Psychedelic Experience
A. Alterations in thinking.
Subjective disturbances in concentration, attention, memory, and judgment represent common findings. Archaic modes of thought (primary-process thought) predominate, and reality testing seems impaired to varying degrees. The distinction between cause and effect becomes blurred, and ambivalence may be pronounced whereby incongruities or opposites may coexist without any (psycho)logical conflict...
B. Disturbed time sense.
Sense of time and chronology become greatly altered. Subjective feelings of timelessness, time coming to a standstill, the acceleration or slowing of time, and so on, are common. Time may also seem of infinite or infinitesimal duration.
C. Loss of control.
As a person enters or is in an ASC, he often experiences fears of losing his grip on reality and losing his self-control. During the induction phase, he may actively try to resist experiencing the ASC...while in other instances he may actually welcome relinquishing his volition and giving in to the experience.

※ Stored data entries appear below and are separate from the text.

(* ===== verification/PlcEngine.v ===== *)
(** The PLC engine, internal/plc/engine.go and builtins.go: conversion of values, the
    functions that programs call, compiling and executing. Starlark itself is a third-party
    interpreter: running a program is a tree of calls of built-in functions ([program]),
    where the interpreter chooses each next call from the results so far. *)

From S2P Require Export Prelude GoValue PlcVariables PlcLadder.

#[local] Open Scope Z_scope.

(** ** Starlark values

    [F] is the interpreter's type of functions. *)
Inductive svalue {F : Type} : Type :=
  | SNone
  | SBool (b : bool)
  | SInt (z : Z)
  | SFloat (f : float64)
  | SString (s : string)
  | SList (l : list svalue)
  | SDict (items : list (svalue * svalue))
  | SElement (e : ladderElement)
  | SFunction (f : F)
  | SOther (type : string).
Arguments svalue F : clear implicits.

(** What running Starlark code does: it ends with a result or an error, or calls a built-in
    function with positional and keyword arguments. An error of the function ends the
    program, so only results continue it. *)
Inductive program (F A : Type) : Type :=
  | PRet (a : A)
  | PErr (msg : string)
  | PCall (builtin : string) (args : list (svalue F)) (kwargs : list (string * svalue F))
      (k : svalue F → program F A).
Arguments PRet {F A} _.
Arguments PErr {F A} _.
Arguments PCall {F A} _ _ _ _.

(** The interpreter: executing a file gives its globals; calling a function. The last
    group is [UnpackPositionalArgs] at the types of variables the built-ins unpack into; on
    arguments of those types it gives their values. *)
Class Starlark := {
  function : Type;
  ExecFile : string → string → program function (gmap string (svalue function));
  Call : function → program function (svalue function);
  unpack_s : string → list (svalue function) → list (string * svalue function) → string + string;
  unpack_sv : string → list (svalue function) → list (string * svalue function) → string + (string * svalue function);
  unpack_si : string → list (svalue function) → list (string * svalue function) → string + (string * Z);
  unpack_f : string → list (svalue function) → list (string * svalue function) → string + float64;
  unpack_ff : string → list (svalue function) → list (string * svalue function) → string + (float64 * float64);
  unpack_fff : string → list (svalue function) → list (string * svalue function) → string + (float64 * float64 * float64);
  unpack_s_ok fn s : unpack_s fn [SString s] [] = inr s;
  unpack_sv_ok fn s v : unpack_sv fn [SString s; v] [] = inr (s, v);
  unpack_si_ok fn s z : in_s 64 z → unpack_si fn [SString s; SInt z] [] = inr (s, z);
  unpack_si_range fn args kwargs s z : unpack_si fn args kwargs = inr (s, z) → in_s 64 z;
  unpack_f_ok fn x : unpack_f fn [SFloat x] [] = inr x;
  unpack_ff_ok fn x y : unpack_ff fn [SFloat x; SFloat y] [] = inr (x, y);
  unpack_fff_ok fn x y z : unpack_fff fn [SFloat x; SFloat y; SFloat z] [] = inr (x, y, z);
}.

(** Go's [math.Sqrt] and [math.Pow]. *)
Class GoMath := { math_sqrt : float64 → float64; math_pow : float64 → float64 → float64 }.

(** ** Conversions *)
Section Convert.
Context `{FloatText} {F : Type}.

Definition goToStarlark (v : value) : svalue F :=
  match v with
  | VNil => SNone
  | VBool b => SBool b
  | VFloat64 f => SFloat f
  | VFloat32 f => SFloat (f64_of_f32 f)
  | VInt KInt z | VInt KInt64 z => SInt z
  | VString s => SString s
  | _ => SString (fmt_v v)
  end.

(** A Go map from its insertions in order, as a list of entries. *)
Definition map_insert (m : list (string * value)) (k : string) (v : value) : list (string * value) :=
  filter (λ kv, kv.1 ≠ k) m ++ [(k, v)].

Fixpoint starlarkToGo (v : svalue F) : value :=
  match v with
  | SBool b => VBool b
  | SFloat f => VFloat64 f
  | SInt i => VFloat64 (f64_of_Z (if bool_decide (in_s 64 i) then i else 0))
  | SString s => VString s
  | SList l => VSlice (map starlarkToGo l)
  | SDict items =>
      VMap ((fix entries (items : list (svalue F * svalue F)) (m : list (string * value)) :=
               match items with
               | [] => m
               | (k, x) :: items' =>
                   entries items' (match starlarkToGo k with
                                   | VString s => map_insert m s (starlarkToGo x)
                                   | _ => m
                                   end)
               end) items [])
  | _ => VNil
  end.

End Convert.

(** ** Built-in functions *)
Section Builtins.
Context `{Htext : FloatText} `{Hnum : JsonNumber} `{Hunicode : UnicodeTables} `{Hmath : GoMath} `{Hstar : Starlark}.

Notation svalue := (svalue function).

(** An error of [UnpackPositionalArgs] is returned as it is. *)
Definition unpacked {A} (r : string + A) (f : A → code svalue) : code svalue :=
  match r with inl e => CErr e | inr a => f a end.

Definition builtinGetVar (fn : string) (args : list svalue) (kwargs : list (string * svalue)) : code svalue :=
  unpacked (unpack_s fn args kwargs) (λ name, val ← do_get name; mret (goToStarlark val)).

Definition builtinGetNum (fn : string) (args : list svalue) (kwargs : list (string * svalue)) : code svalue :=
  unpacked (unpack_s fn args kwargs) (λ name, val ← do_get name; mret (SFloat (number_of val))).

Definition builtinGetBool (fn : string) (args : list svalue) (kwargs : list (string * svalue)) : code svalue :=
  unpacked (unpack_s fn args kwargs) (λ name, b ← code_GetBool name; mret (SBool b)).

Definition builtinGetStr (fn : string) (args : list svalue) (kwargs : list (string * svalue)) : code svalue :=
  unpacked (unpack_s fn args kwargs) (λ name, val ← do_get name; mret (SString (string_of val))).

Definition builtinSetVar (fn : string) (args : list svalue) (kwargs : list (string * svalue)) : code svalue :=
  unpacked (unpack_sv fn args kwargs) (λ '(name, val),
    t ← do_now;
    known ← do_set name (starlarkToGo val) (unixMilli t);
    if (known : bool) then mret SNone else CErr ("set_var: unknown variable " +:+ quote name)).

Definition builtinAbs (fn : string) (args : list svalue) (kwargs : list (string * svalue)) : code svalue :=
  unpacked (unpack_f fn args kwargs) (λ x, mret (SFloat (f64_abs x))).

Definition clamp (v lo hi : float64) : float64 :=
  let v := if f64_ltb v lo then lo else v in
  if f64_gtb v hi then hi else v.

Definition builtinClamp (fn : string) (args : list svalue) (kwargs : list (string * svalue)) : code svalue :=
  unpacked (unpack_fff fn args kwargs) (λ '(val, lo, hi), mret (SFloat (clamp val lo hi))).

Definition builtinSqrt (fn : string) (args : list svalue) (kwargs : list (string * svalue)) : code svalue :=
  unpacked (unpack_f fn args kwargs) (λ x, mret (SFloat (math_sqrt x))).

Definition builtinPow (fn : string) (args : list svalue) (kwargs : list (string * svalue)) : code svalue :=
  unpacked (unpack_ff fn args kwargs) (λ '(base, exp), mret (SFloat (math_pow base exp))).

(** The constructors of contacts, coils and resets, and those with a preset. *)
Definition builtin_tag (mk : string → ladderElement) (fn : string) (args : list svalue) (kwargs : list (string * svalue)) : code svalue :=
  unpacked (unpack_s fn args kwargs) (λ tag, mret (SElement (mk tag))).
Definition builtin_preset (mk : string → Z → ladderElement) (fn : string) (args : list svalue) (kwargs : list (string * svalue)) : code svalue :=
  unpacked (unpack_si fn args kwargs) (λ '(tag, preset), mret (SElement (mk tag preset))).

(** The loop over the arguments of [branch], [series] and [rung], from argument [i]. *)
Fixpoint elements_of (who : string) (i : Z) (args : list svalue) : string + list ladderElement :=
  match args with
  | [] => inr []
  | SElement e :: args' =>
      match elements_of who (i + 1) args' with inl m => inl m | inr es => inr (e :: es) end
  | _ :: _ => inl (who +:+ ": argument " +:+ itoa i +:+ " is not a ladder element")
  end.

Definition builtinBranch (args : list svalue) : code svalue :=
  unpacked (elements_of "branch" 0 args) (λ es, mret (SElement (elemBranch (map (λ e, [e]) es)))).
Definition builtinSeries (args : list svalue) : code svalue :=
  unpacked (elements_of "series" 0 args) (λ es, mret (SElement (elemSeries es))).

(** [builtinRung]: without a task it fails before it looks at its arguments. *)
Definition builtinRung (args : list svalue) : code svalue :=
  ts ← do_load;
  match ts with
  | None => CErr "rung: no task state (must be called within a task)"
  | Some _ => unpacked (elements_of "rung" 0 args) (λ es, _ ← rung_elements es; mret SNone)
  end.

(** [makeBuiltins]: the function under a name; [None] is an unbound name. *)
Definition makeBuiltins (name : string) : option (list svalue → list (string * svalue) → code svalue) :=
  if String.eqb name "get_var" then Some (builtinGetVar name)
  else if String.eqb name "get_num" then Some (builtinGetNum name)
  else if String.eqb name "get_bool" then Some (builtinGetBool name)
  else if String.eqb name "get_str" then Some (builtinGetStr name)
  else if String.eqb name "set_var" then Some (builtinSetVar name)
  else if String.eqb name "abs" then Some (builtinAbs name)
  else if String.eqb name "clamp" then Some (builtinClamp name)
  else if String.eqb name "sqrt" then Some (builtinSqrt name)
  else if String.eqb name "pow" then Some (builtinPow name)
  else if String.eqb name "rung" then Some (λ args _, builtinRung args)
  else if String.eqb name "NO" then Some (builtin_tag (elemContact "NO") name)
  else if String.eqb name "NC" then Some (builtin_tag (elemContact "NC") name)
  else if String.eqb name "OTE" then Some (builtin_tag (elemCoil "OTE") name)
  else if String.eqb name "OTL" then Some (builtin_tag (elemCoil "OTL") name)
  else if String.eqb name "OTU" then Some (builtin_tag (elemCoil "OTU") name)
  else if String.eqb name "TON" then Some (builtin_preset (elemTimer "TON") name)
  else if String.eqb name "TOF" then Some (builtin_preset (elemTimer "TOF") name)
  else if String.eqb name "CTU" then Some (builtin_preset (elemCounter "CTU") name)
  else if String.eqb name "CTD" then Some (builtin_preset (elemCounter "CTD") name)
  else if String.eqb name "RES" then Some (builtin_tag elemReset name)
  else if String.eqb name "branch" then Some (λ args _, builtinBranch args)
  else if String.eqb name "series" then Some (λ args _, builtinSeries args)
  else None.

(** Running a program with the built-ins. A call of another name, which a program can only
    make through the interpreter's own functions, is an error of the interpreter. *)
Fixpoint run_program {A} (p : program function A) : code A :=
  match p with
  | PRet a => CRet a
  | PErr e => CErr e
  | PCall b args kwargs k =>
      match makeBuiltins b with
      | Some f => v ← f args kwargs; run_program (k v)
      | None => CErr ("undefined: " +:+ b)
      end
  end.

(** ** Engine *)

Record compiledProgram := mkCompiled {
  cpName : string;
  cpGlobals : gmap string svalue;
  cpMainFn : function;
}.

Notation Engine := (gmap string compiledProgram).
Definition NewEngine : Engine := ∅.

Definition with_prefix {A} (prefix : string) (o : outcome A) : outcome A :=
  match o with Err e => Err (prefix +:+ e) | o => o end.

(** [Compile]: the file's top level runs with the built-ins, in a thread without task state;
    a program that fails leaves the engine as it was. *)
Definition main_of (name : string) (globals : gmap string svalue) : outcome compiledProgram :=
  match globals !! "main" with
  | None => Err ("compile " +:+ name +:+ ": program must define a main() function")
  | Some (SFunction f) => Ok (mkCompiled name globals f)
  | Some _ => Err ("compile " +:+ name +:+ ": main is not callable")
  end.

Definition Compile (now : nat → Z) (name source : string) (vs : VariableStore) (reads : nat) (e : Engine)
    : outcome () * (Engine * VariableStore * nat) :=
  let '(res, w) := exec now (run_program (ExecFile (name +:+ ".star") source)) (mkWorld vs None reads) in
  match (globals ← with_prefix ("compile " +:+ name +:+ ": ") res; main_of name globals) with
  | Ok p => (Ok (), (<[name := p]> e, wVars w, wReads w))
  | Err m => (Err m, (e, wVars w, wReads w))
  | Panic => (Panic, (e, wVars w, wReads w))
  end.

Definition Remove (name : string) (e : Engine) : Engine := delete name e.

(** The code of [Execute]; the goroutine's thread has the task's state. *)
Definition execute_code (name : string) (e : Engine) : code () :=
  match e !! name with
  | None => CErr ("execute: program " +:+ quote name +:+ " not found")
  | Some prog => _ ← run_program (Call (cpMainFn prog)); mret ()
  end.

Definition Execute (now : nat → Z) (name : string) (e : Engine) (w : world) : outcome () * world :=
  let '(res, w) := exec now (execute_code name e) w in
  (match e !! name with Some _ => with_prefix ("execute " +:+ name +:+ ": ") res | None => res end, w).

Definition HasProgram (e : Engine) (name : string) : bool := bool_decide (is_Some (e !! name)).
Definition ProgramCount (e : Engine) : Z := Z.of_nat (size e).

End Builtins.

(** The compiled programs by name. *)
Notation Engine := (gmap string compiledProgram).

(** ** An interpreter for examples: every file defines [main], which runs one program. *)
Section Example.
Context (p : program () (svalue ())).

Definition example_si (args : list (svalue ())) (kwargs : list (string * svalue ())) : string + (string * Z) :=
  match args, kwargs with
  | [SString s; SInt z], [] => if bool_decide (in_s 64 z) then inr (s, z) else inl "out of range"
  | _, _ => inl "arguments"
  end.

Definition example_starlark : Starlark.
Proof.
  refine {|
    function := ();
    ExecFile _ _ := PRet {[ "main" := SFunction () ]};
    Call _ := p;
    unpack_s _ args kwargs := match args, kwargs with [SString s], [] => inr s | _, _ => inl "arguments" end;
    unpack_sv _ args kwargs := match args, kwargs with [SString s; v], [] => inr (s, v) | _, _ => inl "arguments" end;
    unpack_si _ := example_si;
    unpack_f _ args kwargs := match args, kwargs with [SFloat x], [] => inr x | _, _ => inl "arguments" end;
    unpack_ff _ args kwargs := match args, kwargs with [SFloat x; SFloat y], [] => inr (x, y) | _, _ => inl "arguments" end;
    unpack_fff _ args kwargs :=
      match args, kwargs with [SFloat x; SFloat y; SFloat z], [] => inr (x, y, z) | _, _ => inl "arguments" end;
  |}; try done.
  - intros _ s z Hz. unfold example_si. by rewrite bool_decide_eq_true_2.
  - intros _ args kwargs s z. unfold example_si. repeat case_match; intros Hr; simplify_eq. by bool_to_prop.
Defined.

Definition example_math : GoMath := {| math_sqrt := id; math_pow := λ x _, x |}.
End Example.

D. Change in emotional expression.
With the diminution of conscious control or inhibitions, there is often a marked change in emotional expression. Sudden and unexpected displays of more primitive and intense emotion than shown during normal, waking consciousness may appear. Emotional extremes, from ecstasy and orgiastic equivalents to profound fear and depression, commonly occur...
E. Body image change.
A wide array of distortions in body image frequently occur in ASCs. There is also a common propensity for individuals to experience a profound sense of depersonalization, a schism between body and mind, feelings of derealization, or a dissolution of boundaries between self and others, the world, or universe. There are also some other common features which might be grouped under this heading. Not only may various parts of the body appear or feel shrunken, enlarged, distorted, heavy, weightless, disconnected, strange, or funny, but spontaneous experiences of dizziness, blurring of vision, weakness, numbness, tingling, and analgesia are likewise encountered.
F. Perceptual distortions.
Common to most ASCs is the presence of perceptual aberrations, including hallucinations, pseudohallucinations, increased visual imagery, subjectively felt hyperacuteness of perception, and illusions of every variety. The content of these perceptual aberrations may be determined by cultural, group, individual, or neurophysiological factors and represent either wish-fulfillment fantasies, the expression of basic fears or conflicts, or simply phenomena of little dynamic import, such as hallucinations of light, color, geometrical patterns, or shapes. In some ASCs, such as those produced by psychedelic drugs, marihuana, or mystical contemplation, synesthesias may appear whereby one form of sensory experience is translated into another form. For example, persons may report seeing or feeling sounds or being able to taste what they see.
G. Change in meaning or significance.
After observing and reading descriptions of a wide variety of ASCs induced by different agents or maneuvers, I have become very impressed with the predilection of persons in these states to attach an increased meaning or significance to their subjective experiences, ideas, or perceptions. At times, it appears as though the person is undergoing an attenuated "eureka" experience during which feelings of profound insight, illumination, and truth frequently occur.
H. Sense of the ineffable.
Most often, because of the uniqueness of the subjective experience associated with certain ASCs (e.g., transcendental, aesthetic, creative, psychotic, and mystical states), persons claim a certain ineptness or inability to communicate the nature or essence of the experience to someone who has not undergone a similar experience.
I. Feelings of rejuvenation.
...On emerging from certain profound alterations of consciousness (e.g., psychedelic experiences, ...hypnosis, religious conversion, transcendental and mystical states), ...many persons claim to experience a new sense of hope, rejuvenation, renaissance, or rebirth.
J. Hypersuggestibility.
…The increased susceptibility and propensity of persons uncritically to accept and/or automatically to respond to specific statements...or nonspecific cues (i.e., cultural or group expectations for certain types of behavior or subjective feelings). Hypersuggestibility will also refer to the increased tendency of a person to misperceive or misinterpret various stimuli or situations based either on his inner fears or wishes.